DIRECTIONS FOR THIS TASK —
Nothing outside the range is wanted. Repeat exactly the lines below from the one with "(** * Test Quality" through the one with "weights and scores are [Z].".

Stored data
----
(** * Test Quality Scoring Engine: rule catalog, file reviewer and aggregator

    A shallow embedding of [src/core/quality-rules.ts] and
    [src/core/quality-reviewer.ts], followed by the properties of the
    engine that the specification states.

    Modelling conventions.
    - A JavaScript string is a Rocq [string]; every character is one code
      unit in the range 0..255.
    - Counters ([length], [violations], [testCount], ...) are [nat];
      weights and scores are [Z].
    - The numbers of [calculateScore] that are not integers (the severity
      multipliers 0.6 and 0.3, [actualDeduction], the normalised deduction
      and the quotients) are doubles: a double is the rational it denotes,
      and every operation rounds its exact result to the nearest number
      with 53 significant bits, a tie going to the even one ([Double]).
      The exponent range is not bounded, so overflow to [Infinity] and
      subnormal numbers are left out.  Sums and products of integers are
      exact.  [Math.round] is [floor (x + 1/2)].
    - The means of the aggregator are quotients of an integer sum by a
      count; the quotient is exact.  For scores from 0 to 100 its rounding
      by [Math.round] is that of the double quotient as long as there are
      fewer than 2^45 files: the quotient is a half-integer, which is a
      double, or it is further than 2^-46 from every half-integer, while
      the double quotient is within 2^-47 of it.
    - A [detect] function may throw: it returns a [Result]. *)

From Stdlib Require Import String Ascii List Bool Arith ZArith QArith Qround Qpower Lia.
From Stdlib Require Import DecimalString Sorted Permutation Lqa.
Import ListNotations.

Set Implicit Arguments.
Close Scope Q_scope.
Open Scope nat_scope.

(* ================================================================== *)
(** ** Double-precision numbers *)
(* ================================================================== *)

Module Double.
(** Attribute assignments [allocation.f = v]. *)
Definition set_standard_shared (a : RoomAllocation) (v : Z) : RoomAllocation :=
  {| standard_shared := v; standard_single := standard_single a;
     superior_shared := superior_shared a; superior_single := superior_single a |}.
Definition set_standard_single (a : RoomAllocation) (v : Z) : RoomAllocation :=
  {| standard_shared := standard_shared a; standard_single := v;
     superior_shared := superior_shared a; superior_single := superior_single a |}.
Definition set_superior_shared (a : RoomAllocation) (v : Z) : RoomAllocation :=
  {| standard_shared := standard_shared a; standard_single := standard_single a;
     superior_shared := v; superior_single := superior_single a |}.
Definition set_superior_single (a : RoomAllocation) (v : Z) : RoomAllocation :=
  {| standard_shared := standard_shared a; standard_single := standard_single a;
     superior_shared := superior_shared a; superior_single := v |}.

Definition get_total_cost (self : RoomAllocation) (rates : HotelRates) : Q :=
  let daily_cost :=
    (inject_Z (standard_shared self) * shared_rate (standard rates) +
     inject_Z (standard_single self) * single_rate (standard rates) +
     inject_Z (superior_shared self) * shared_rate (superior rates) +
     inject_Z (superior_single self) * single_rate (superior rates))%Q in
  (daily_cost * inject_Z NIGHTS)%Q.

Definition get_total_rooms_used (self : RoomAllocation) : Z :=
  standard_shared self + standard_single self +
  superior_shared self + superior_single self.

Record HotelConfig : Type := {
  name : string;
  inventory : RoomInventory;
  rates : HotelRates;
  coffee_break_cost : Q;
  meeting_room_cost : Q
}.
----
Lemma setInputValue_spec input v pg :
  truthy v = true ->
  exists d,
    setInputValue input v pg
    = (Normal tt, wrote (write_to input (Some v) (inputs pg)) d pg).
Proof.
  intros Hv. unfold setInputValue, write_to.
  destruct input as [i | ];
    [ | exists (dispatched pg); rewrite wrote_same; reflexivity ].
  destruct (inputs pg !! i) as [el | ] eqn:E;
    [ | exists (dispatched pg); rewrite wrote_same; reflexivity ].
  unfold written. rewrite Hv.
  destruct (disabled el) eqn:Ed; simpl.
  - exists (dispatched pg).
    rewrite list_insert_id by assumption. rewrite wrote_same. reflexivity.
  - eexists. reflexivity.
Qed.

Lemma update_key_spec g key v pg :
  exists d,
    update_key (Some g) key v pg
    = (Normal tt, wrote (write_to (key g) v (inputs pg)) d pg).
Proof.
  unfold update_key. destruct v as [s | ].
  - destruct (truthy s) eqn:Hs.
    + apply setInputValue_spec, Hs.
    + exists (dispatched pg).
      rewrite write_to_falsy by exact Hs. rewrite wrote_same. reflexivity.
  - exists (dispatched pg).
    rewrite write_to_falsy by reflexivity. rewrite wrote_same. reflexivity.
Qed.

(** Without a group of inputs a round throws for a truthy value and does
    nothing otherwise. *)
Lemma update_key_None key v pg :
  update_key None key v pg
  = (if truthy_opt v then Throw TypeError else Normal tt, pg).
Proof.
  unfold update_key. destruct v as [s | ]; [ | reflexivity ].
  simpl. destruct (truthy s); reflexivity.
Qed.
----
OUTPUT BELOW —
(** * Test Quality Scoring Engine: rule catalog, file reviewer and aggregator

    A shallow embedding of [src/core/quality-rules.ts] and
    [src/core/quality-reviewer.ts], followed by the properties of the
    engine that the specification states.

    Modelling conventions.
    - A JavaScript string is a Rocq [string]; every character is one code
      unit in the range 0..255.
    - Counters ([length], [violations], [testCount], ...) are [nat];
      weights and scores are [Z].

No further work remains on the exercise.